Explain bootstrapping. When would you use a bootstrap confidence interval instead of a CLT-based one? Walk me through the algorithm and give a concrete example of when bootstrap is the right tool.

Question

Accepted Answer

The core idea: plug-in principle

The sampling distribution of a statistic θ̂ (e.g., the sample mean) tells you how much θ̂ varies across repeated samples from the population. You'd need to know the true population distribution to compute this.

Bootstrap's insight: treat the sample as the population. Resample from it with replacement to simulate new samples and compute how much your statistic varies.

Algorithm

1. Start with your sample of size n: X = (x_1, ..., x_n)
2. Draw B bootstrap samples (B=1000-10000 is typical):
   - Each bootstrap sample: draw n points from X with replacement
   - Some original points appear multiple times; some not at all (~37% are excluded per sample)
3. Compute your statistic θ̂_b on each bootstrap sample
4. The distribution of (θ̂_1, ..., θ̂_B) approximates the sampling distribution of θ̂

Bootstrap confidence interval (percentile method)

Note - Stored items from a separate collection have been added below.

Lemma get_function_metrics_404 s func_id :
  (is_404 (get_function_metrics env func_id s).2
   ↔ missing s func_id ∨ no_metrics env s func_id)
  ∧ (is_404 (get_function_metrics env func_id s).2 ->
     untouched s (get_function_metrics env func_id s).1).
Proof.
  unfold missing, no_metrics. rewrite <- out_of_range_spec.
  remember (get_function_metrics env func_id s) as r eqn:Hres.
  unfold get_function_metrics, bind at 1, get_functions in Hres.
  destruct (out_of_range func_id (functions s)) eqn:Hr.
  - subst r. simpl. split; [|intros _; apply untouched_refl].
    split; [tauto | intros _; eexists; reflexivity].
  - destruct (in_range_stored _ _ Hr) as [f Hf].
    unfold bind at 1 in Hres. rewrite (getitem_stored _ _ _ Hf) in Hres.
    unfold bind, uncaught, try_except, extern, raise, ret in Hres.
    destruct (latest_metrics env (name (fn f)) (world s))
      as [w' [[row|]|e]] eqn:Hq; simpl in Hres.
    + subst r. split; [|not_404]. split; [not_404|].
      intros [? | (f' & w & [_ Hf'] & Hq')]; [done|].
      destruct Hf as [_ Hf]. congruence.
    + subst r. split.
      * split; [|intros _; eexists; reflexivity].
        intros _. right. exists f, w'. done.
      * intros _. split; simpl; [done|].
        rewrite engine_calls_app. simpl. apply app_nil_r.
    + destruct (is_sqlite3_Error (err_class e)); subst r; simpl.
      all: split; [|not_404]; split; [not_404|].
      all: intros [? | (f' & w & [_ Hf'] & Hq')]; [done|].
      all: destruct Hf as [_ Hf]; congruence.
Qed.

(** C9, as amended: get, update, delete, run and compare raise HTTP 404
    exactly when [func_id <= 0] or [func_id] exceeds the number of stored
    functions, and then the state is left as it was; the metrics endpoint
    raises 404 in that case and also when the function is stored but the
    metrics table has no row for its name; after its 404 the registry is as
    it was and the engine was not called.  (Collaborators raise Python
    exceptions of their own, never the handlers' HTTPException.) *)
Theorem not_found_at_the_guard s func_id (function : Function) :
  ((is_404 (get_function func_id s).2 ↔ missing s func_id)
   ∧ (is_404 (get_function func_id s).2 -> (get_function func_id s).1 = s))
  ∧ ((is_404 (update_function func_id function s).2 ↔ missing s func_id)
     ∧ (is_404 (update_function func_id function s).2 ->
        (update_function func_id function s).1 = s))
  ∧ ((is_404 (delete_function func_id s).2 ↔ missing s func_id)
     ∧ (is_404 (delete_function func_id s).2 ->
        (delete_function func_id s).1 = s))
  ∧ ((is_404 (run_function_endpoint env func_id s).2 ↔ missing s func_id)
     ∧ (is_404 (run_function_endpoint env func_id s).2 ->
        (run_function_endpoint env func_id s).1 = s))
  ∧ ((is_404 (compare_performance env func_id s).2 ↔ missing s func_id)
     ∧ (is_404 (compare_performance env func_id s).2 ->
        (compare_performance env func_id s).1 = s))
  ∧ ((is_404 (get_function_metrics env func_id s).2
      ↔ missing s func_id ∨ no_metrics env s func_id)
     ∧ (is_404 (get_function_metrics env func_id s).2 ->
        untouched s (get_function_metrics env func_id s).1)).
Proof.
  split; [apply get_function_404|].
  split; [apply update_function_404|].
  split; [apply delete_function_404|].
  split; [apply run_function_endpoint_404|].
  split; [apply compare_performance_404|].
  apply get_function_metrics_404.
Qed.

Lemma comparison_entry_reads metrics output a b c :
  reads_metrics metrics a b c ->
  comparison_entry metrics output = Return (entry a b c output).
Proof.
  intros (Ha & Hb & Hc). unfold comparison_entry. rewrite Ha, Hb, Hc.
  reflexivity.
Qed.

Lemma comparison_entry_inv metrics output e :
  comparison_entry metrics output = Return e ->
  ∃ a b c, reads_metrics metrics a b c ∧ e = entry a b c output.
Proof.
  unfold comparison_entry, reads_metrics. intros H.
  destruct (subscript metrics "response_time") as [a|]; [|done].
  destruct (subscript metrics "memory_usage") as [b|]; [|done].
  destruct (subscript metrics "cpu_usage") as [c|]; [|done].
  exists a, b, c. by simplify_eq.
Qed.

Lemma unpack2_inv r output metrics :
  unpack2 r = Return (output, metrics) -> py_iter r = Some [output; metrics].
Proof.
  unfold unpack2. destruct (py_iter r) as [[|a [|b [|c l]]]|]; try done.
  by intros [= -> ->].
Qed.

Lemma has_code_settings f source :
  has_code f source ->
  settings_code f = Return (Some source) ∧ not_code (Some source) = false.
Proof.
  intros (d & Hset & Hcode & Hne). rewrite (settings_code_stored _ _ Hset), Hcode.
  split; [done|]. simpl. by apply String.eqb_neq.
Qed.

(** The guards of run and compare, passed by a stored function with code. *)
Ltac enter Hst Hcode :=
  let Hs := fresh in let Hn := fresh in
  destruct (has_code_settings _ _ Hcode) as [Hs Hn];
  unfold run_function_endpoint, compare_performance, bind at 1, get_functions;
  rewrite (stored_in_range _ _ _ Hst);
  unfold bind at 1; rewrite (getitem_stored _ _ _ Hst);
  unfold bind at 1, uncaught, try_except, lift;
  rewrite Hs, Hn; simpl default.

(** When the run under runc raises, compare stops there: the exception
    reaches the caller and runsc is never run. *)
Lemma compare_stops_at_runc_failure s func_id f source w1 e :
  stored s func_id f ->
  has_code f source ->
  run_answer env f source "runc" (world s) = (w1, Raise e) ->
  compare_performance env func_id s
  = (mkState (functions s) w1 (calls s ++ [run_call f source "runc"])
       (stdout s),
     Raise (PyExc e)).
Proof.
  intros Hst Hcode Hrun. enter Hst Hcode.
  unfold bind, call_run_function, extern. unfold run_answer in Hrun.
  simpl. rewrite Hrun. reflexivity.
Qed.

Lemma dict_get_unique (items : list (string * pyval)) (k : string)
    (v : pyval) :
  NoDup (fst <$> items) -> (k, v) ∈ items -> dict_get items k = Some v.
Proof.
  induction items as [|[k' v'] items IH]; intros Hnd Hin;
    [by apply elem_of_nil in Hin|].
  rewrite fmap_cons in Hnd. apply NoDup_cons in Hnd as [Hfresh Hnd].
  simpl. apply elem_of_cons in Hin as [[= <- <-] | Hin].
  - by rewrite String.eqb_refl.
  - destruct (String.eqb k' k) eqn:Heq; [|by apply IH].
    apply String.eqb_eq in Heq as ->. exfalso. apply Hfresh.
    apply list_elem_of_fmap. by exists (k, v).
Qed.

(** X23: On the path where both runs return: for a stored function with
    code, when the run under runc and then the run under runsc each return a
    pair of an output and a metrics dictionary that holds response_time,
    memory_usage and cpu_usage, compare has called the engine exactly twice,
    with the same code, language, timeout and name, and answers with those
    values and the output of each backend. *)
Theorem compare_returns_both_backends s func_id f source
    w1 o1 items1 a1 b1 c1 w2 o2 items2 a2 b2 c2 :
  stored s func_id f ->
  has_code f source ->
  run_function env source (language (fn f)) (timeout (fn f)) "runc"
    (name (fn f)) (world s)
  = (w1, Return (PTuple [o1; PDict items1])) ->
  run_function env source (language (fn f)) (timeout (fn f)) "runsc"
    (name (fn f)) w1
  = (w2, Return (PTuple [o2; PDict items2])) ->
  NoDup (fst <$> items1) ->
  ("response_time", a1) ∈ items1 -> ("memory_usage", b1) ∈ items1 ->
  ("cpu_usage", c1) ∈ items1 ->
  NoDup (fst <$> items2) ->
  ("response_time", a2) ∈ items2 -> ("memory_usage", b2) ∈ items2 ->
  ("cpu_usage", c2) ∈ items2 ->
  compare_performance env func_id s
  = (mkState (functions s) w2
       (calls s
        ++ [CallRunFunction source (language (fn f)) (timeout (fn f)) "runc"
              (name (fn f));
            CallRunFunction source (language (fn f)) (timeout (fn f)) "runsc"
              (name (fn f))])
       (stdout s),
     Return
       (PDict
          [("comparison",
            PDict
              [("runc",
                PDict [("response_time", a1); ("memory_usage", b1);
                       ("cpu_usage", c1); ("output", o1)]);
               ("runsc",
                PDict [("response_time", a2); ("memory_usage", b2);
                       ("cpu_usage", c2); ("output", o2)])])])).
Proof.
  intros Hst Hcode Hrun1 Hrun2 Hnd1 Ha1 Hb1 Hc1 Hnd2 Ha2 Hb2 Hc2.
  destruct (has_code_settings _ _ Hcode) as [Hs Hn].
  unfold compare_performance, bind at 1, get_functions.
  rewrite (stored_in_range _ _ _ Hst).
  unfold bind at 1. rewrite (getitem_stored _ _ _ Hst).
  unfold bind at 1, uncaught, try_except, lift.
  rewrite Hs, Hn. simpl default.
  unfold bind, call_run_function, extern, lift, ret. simpl.
  rewrite Hrun1. simpl. rewrite Hrun2. simpl.
  unfold comparison_entry, subscript.
  rewrite (dict_get_unique items1 "response_time" a1),
    (dict_get_unique items1 "memory_usage" b1),
    (dict_get_unique items1 "cpu_usage" c1) by done.
  rewrite (dict_get_unique items2 "response_time" a2),
    (dict_get_unique items2 "memory_usage" b2),
    (dict_get_unique items2 "cpu_usage" c2) by done.
  by rewrite <- app_assoc.
Qed.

95% CI = [θ̂_(0.025), θ̂_(0.975)]

The 2.5th and 97.5th percentiles of your bootstrap distribution. No formula needed.

More accurate: BCa (bias-corrected and accelerated) bootstrap — accounts for skewness and bias in the sampling distribution.

When to use bootstrap over CLT-based CI

Estimator has no closed-form variance: the standard error of the sample median, correlation coefficient, AUC, NDCG, or F1 has no simple formula. Bootstrap gives you the variance of any statistic automatically.

Non-normal, small samples: CLT kicks in asymptotically. For n=50 with a heavily skewed metric (revenue, session time), CLT approximation is poor. Bootstrap makes no normality assumption.

Complex statistics: ratios, differences of medians, maximum of several statistics — CLT-based CIs require delta method approximations. Bootstrap handles these directly.

Concrete ML examples

Model evaluation CI: you have 500 test examples. What's the 95% CI on your model's AUC?
- Bootstrap sample the test set, compute AUC each time
- Take percentiles of the AUC distribution
- No formula required; works even if the test set is small

Comparing two models: is Model A's AUC significantly higher than Model B's?
- Bootstrap the test set, compute AUC_A - AUC_B each time
- If 0 is below the 5th percentile of the bootstrap distribution, the difference is significant

Feature importance variance: how stable is the feature importance ranking from your random forest?
- Bootstrap the training data, fit a forest each time, record importance rankings
- Identify which features have stable vs volatile importance

Limitations

Doesn't fix small sample problems: bootstrap approximates the true sampling distribution using your sample as a proxy for the population. If your sample is small and unrepresentative, bootstrap distributions are also unrepresentative. Bootstrap reduces variance estimation error; it doesn't add information that isn't in your data.

i.i.d. assumption: standard bootstrap assumes samples are independent. For time series data, block bootstrap is needed — resample contiguous blocks to preserve temporal correlation.

Computationally expensive: 10,000 bootstraps × fitting a model each time is slow. Bayesian methods or delta method approximations are often preferred when the model is expensive.